#### [Task description]
Write out exactly the lines of the entries below from the one holding "(forall out tag, refuses (CBB_add_asn1 1" to the one holding "spec False False (cbb_add_u 1 (2 ^ 24) 3)", inclusive, and leave out all other lines.

(Beginning of Material to process)

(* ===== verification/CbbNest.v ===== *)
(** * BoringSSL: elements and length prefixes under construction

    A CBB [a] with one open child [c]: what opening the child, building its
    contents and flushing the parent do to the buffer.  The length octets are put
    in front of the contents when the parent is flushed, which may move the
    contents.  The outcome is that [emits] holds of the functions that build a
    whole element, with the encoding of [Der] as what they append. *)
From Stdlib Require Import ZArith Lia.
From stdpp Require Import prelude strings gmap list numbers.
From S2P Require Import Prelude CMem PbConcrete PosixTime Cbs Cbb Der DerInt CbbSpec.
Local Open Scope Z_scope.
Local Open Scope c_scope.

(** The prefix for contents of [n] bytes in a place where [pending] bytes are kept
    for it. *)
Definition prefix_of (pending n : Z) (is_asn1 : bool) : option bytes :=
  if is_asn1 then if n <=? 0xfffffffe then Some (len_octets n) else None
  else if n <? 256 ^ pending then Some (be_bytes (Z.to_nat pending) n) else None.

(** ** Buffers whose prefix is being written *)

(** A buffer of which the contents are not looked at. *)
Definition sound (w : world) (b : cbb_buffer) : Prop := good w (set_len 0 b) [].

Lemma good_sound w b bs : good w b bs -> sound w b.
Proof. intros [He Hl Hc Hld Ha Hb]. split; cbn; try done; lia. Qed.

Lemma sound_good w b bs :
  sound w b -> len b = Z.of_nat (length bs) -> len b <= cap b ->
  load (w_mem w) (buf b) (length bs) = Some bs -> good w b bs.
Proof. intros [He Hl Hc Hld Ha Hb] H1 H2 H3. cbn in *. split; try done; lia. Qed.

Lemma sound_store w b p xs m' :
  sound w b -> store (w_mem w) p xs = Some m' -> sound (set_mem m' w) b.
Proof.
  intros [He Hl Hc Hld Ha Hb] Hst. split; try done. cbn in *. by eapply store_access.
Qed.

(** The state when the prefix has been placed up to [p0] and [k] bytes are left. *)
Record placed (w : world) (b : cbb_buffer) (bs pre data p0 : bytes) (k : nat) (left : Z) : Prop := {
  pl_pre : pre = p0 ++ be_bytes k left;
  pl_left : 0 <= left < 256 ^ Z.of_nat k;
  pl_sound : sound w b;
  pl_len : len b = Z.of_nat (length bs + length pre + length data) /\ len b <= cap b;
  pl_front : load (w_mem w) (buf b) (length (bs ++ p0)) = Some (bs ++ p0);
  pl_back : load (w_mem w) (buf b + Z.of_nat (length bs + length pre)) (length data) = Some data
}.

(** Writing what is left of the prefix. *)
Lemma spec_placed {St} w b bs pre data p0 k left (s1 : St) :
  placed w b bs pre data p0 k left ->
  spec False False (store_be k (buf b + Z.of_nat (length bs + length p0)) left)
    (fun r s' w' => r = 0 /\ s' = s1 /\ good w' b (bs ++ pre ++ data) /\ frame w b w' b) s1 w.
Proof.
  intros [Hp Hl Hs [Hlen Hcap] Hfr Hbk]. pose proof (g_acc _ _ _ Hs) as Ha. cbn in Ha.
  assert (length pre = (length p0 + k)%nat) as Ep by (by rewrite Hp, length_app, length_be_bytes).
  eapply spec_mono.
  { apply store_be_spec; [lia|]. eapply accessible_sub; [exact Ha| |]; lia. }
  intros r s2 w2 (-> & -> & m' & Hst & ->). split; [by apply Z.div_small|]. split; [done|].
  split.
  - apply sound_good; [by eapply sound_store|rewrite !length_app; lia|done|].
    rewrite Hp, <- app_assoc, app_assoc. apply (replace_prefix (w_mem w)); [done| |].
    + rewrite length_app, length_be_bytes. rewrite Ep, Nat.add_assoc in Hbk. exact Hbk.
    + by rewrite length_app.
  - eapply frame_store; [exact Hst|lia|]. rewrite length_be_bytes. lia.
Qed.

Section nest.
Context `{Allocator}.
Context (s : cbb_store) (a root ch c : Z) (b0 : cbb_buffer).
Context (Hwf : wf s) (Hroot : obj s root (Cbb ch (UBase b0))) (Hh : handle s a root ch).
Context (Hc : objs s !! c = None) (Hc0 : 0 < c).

(End of Material to process)
(Beginning of Material to process)

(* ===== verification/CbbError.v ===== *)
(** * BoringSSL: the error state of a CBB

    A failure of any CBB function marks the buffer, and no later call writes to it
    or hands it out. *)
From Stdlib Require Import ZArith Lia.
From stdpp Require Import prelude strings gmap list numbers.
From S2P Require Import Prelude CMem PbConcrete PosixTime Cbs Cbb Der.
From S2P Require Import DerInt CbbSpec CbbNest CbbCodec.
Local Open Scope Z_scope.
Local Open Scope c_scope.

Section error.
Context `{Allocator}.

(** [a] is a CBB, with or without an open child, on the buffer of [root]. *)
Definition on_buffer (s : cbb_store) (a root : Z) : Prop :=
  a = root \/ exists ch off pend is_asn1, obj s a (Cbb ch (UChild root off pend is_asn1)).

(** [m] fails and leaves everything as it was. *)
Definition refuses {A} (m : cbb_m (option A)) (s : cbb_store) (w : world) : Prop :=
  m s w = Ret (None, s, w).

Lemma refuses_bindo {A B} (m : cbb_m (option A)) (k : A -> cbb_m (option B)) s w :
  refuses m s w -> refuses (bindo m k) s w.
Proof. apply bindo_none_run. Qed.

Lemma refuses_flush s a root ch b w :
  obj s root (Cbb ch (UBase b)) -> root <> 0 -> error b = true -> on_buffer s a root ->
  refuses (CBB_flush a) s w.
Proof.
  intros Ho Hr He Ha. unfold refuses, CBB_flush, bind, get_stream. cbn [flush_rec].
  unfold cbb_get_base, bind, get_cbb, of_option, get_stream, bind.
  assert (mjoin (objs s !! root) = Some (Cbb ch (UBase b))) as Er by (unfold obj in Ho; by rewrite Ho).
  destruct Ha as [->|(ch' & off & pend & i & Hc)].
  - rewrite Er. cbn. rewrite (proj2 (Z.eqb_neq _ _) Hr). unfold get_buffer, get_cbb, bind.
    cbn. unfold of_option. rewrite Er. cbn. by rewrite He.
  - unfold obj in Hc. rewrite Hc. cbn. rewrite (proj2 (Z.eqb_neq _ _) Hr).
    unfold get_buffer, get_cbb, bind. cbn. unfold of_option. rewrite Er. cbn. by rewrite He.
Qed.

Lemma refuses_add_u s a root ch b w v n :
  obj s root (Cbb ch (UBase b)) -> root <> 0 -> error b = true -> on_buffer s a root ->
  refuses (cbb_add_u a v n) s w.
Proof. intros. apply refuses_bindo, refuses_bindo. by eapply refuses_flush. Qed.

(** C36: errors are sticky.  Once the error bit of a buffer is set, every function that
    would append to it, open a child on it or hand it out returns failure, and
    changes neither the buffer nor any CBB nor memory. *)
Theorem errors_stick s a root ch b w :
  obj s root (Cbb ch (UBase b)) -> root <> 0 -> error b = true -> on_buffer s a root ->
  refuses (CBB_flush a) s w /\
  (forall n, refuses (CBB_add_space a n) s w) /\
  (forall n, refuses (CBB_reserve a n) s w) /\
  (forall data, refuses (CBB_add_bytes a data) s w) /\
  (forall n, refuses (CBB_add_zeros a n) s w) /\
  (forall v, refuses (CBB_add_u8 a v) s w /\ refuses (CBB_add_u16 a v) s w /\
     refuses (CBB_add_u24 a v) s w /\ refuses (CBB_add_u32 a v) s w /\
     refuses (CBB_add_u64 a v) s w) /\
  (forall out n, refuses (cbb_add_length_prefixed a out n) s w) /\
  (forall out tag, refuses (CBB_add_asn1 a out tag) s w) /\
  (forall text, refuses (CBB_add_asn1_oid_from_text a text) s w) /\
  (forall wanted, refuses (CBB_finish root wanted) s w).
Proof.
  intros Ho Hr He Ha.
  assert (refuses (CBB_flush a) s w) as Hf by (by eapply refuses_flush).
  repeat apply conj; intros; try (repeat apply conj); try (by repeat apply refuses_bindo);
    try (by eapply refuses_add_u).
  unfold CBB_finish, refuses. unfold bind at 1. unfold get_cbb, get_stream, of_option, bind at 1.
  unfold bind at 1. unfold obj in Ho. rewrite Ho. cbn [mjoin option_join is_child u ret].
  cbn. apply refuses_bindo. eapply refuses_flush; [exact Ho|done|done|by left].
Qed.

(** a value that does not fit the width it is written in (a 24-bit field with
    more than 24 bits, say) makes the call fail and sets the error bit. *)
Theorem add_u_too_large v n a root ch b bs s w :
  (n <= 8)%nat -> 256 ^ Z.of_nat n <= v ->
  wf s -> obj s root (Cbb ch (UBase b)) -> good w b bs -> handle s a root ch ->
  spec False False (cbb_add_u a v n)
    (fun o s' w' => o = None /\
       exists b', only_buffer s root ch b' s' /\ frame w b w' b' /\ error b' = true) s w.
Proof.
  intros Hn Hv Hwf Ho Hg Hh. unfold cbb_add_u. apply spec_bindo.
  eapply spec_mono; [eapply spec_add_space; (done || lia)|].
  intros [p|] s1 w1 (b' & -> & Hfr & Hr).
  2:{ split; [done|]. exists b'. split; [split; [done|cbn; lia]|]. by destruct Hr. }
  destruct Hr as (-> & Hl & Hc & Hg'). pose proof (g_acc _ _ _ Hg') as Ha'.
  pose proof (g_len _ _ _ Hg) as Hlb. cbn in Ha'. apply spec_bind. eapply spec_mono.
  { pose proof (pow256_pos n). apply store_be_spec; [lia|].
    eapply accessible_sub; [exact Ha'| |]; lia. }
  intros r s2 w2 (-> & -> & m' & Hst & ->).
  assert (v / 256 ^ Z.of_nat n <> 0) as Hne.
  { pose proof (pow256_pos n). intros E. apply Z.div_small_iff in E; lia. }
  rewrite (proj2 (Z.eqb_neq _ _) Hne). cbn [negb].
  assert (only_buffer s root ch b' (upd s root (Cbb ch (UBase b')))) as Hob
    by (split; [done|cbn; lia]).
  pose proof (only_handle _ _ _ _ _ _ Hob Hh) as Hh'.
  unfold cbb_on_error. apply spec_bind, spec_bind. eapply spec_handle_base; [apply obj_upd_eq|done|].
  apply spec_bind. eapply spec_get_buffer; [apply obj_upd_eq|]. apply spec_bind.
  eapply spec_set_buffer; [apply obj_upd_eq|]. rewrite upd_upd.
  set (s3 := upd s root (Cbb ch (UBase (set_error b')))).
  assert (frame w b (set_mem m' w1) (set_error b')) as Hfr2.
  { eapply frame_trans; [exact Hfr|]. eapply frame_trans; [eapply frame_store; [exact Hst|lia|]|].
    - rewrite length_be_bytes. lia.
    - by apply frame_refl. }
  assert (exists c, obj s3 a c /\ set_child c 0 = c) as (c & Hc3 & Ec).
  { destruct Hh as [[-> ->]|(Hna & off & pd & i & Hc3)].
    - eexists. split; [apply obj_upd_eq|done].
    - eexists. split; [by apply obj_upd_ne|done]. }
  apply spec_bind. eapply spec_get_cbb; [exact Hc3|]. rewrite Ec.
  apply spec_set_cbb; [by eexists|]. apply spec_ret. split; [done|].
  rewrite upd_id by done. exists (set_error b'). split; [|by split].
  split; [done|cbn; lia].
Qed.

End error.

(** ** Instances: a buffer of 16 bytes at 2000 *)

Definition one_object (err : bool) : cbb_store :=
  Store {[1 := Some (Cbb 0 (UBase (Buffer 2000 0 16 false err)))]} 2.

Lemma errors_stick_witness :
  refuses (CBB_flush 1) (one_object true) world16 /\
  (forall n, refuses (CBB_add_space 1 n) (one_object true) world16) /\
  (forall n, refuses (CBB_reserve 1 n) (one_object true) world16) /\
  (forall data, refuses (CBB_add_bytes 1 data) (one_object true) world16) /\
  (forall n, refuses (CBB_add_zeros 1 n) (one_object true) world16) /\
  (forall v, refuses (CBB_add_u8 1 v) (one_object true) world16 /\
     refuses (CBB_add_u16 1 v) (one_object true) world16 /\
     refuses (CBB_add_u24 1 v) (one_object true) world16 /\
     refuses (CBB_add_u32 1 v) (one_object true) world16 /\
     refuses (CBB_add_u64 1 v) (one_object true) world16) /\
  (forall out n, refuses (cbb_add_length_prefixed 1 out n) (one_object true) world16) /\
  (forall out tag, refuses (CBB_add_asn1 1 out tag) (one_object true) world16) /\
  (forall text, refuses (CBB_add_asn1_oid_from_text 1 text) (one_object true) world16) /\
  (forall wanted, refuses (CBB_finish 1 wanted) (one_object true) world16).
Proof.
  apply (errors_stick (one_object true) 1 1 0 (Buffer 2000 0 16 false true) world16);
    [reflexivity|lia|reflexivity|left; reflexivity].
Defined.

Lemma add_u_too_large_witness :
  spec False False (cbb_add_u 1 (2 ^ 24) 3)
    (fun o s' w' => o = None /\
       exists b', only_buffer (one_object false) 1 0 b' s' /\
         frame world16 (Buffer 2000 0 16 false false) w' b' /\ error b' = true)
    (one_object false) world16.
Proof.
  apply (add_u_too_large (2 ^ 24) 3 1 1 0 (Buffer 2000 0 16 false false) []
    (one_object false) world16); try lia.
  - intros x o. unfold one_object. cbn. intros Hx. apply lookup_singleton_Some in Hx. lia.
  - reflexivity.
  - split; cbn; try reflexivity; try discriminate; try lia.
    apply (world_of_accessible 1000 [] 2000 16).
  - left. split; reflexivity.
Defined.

(End of Material to process)

#### [Task result]
  (forall out tag, refuses (CBB_add_asn1 1 out tag) (one_object true) world16) /\
  (forall text, refuses (CBB_add_asn1_oid_from_text 1 text) (one_object true) world16) /\
  (forall wanted, refuses (CBB_finish 1 wanted) (one_object true) world16).
Proof.
  apply (errors_stick (one_object true) 1 1 0 (Buffer 2000 0 16 false true) world16);
    [reflexivity|lia|reflexivity|left; reflexivity].
Defined.

Lemma add_u_too_large_witness :
  spec False False (cbb_add_u 1 (2 ^ 24) 3)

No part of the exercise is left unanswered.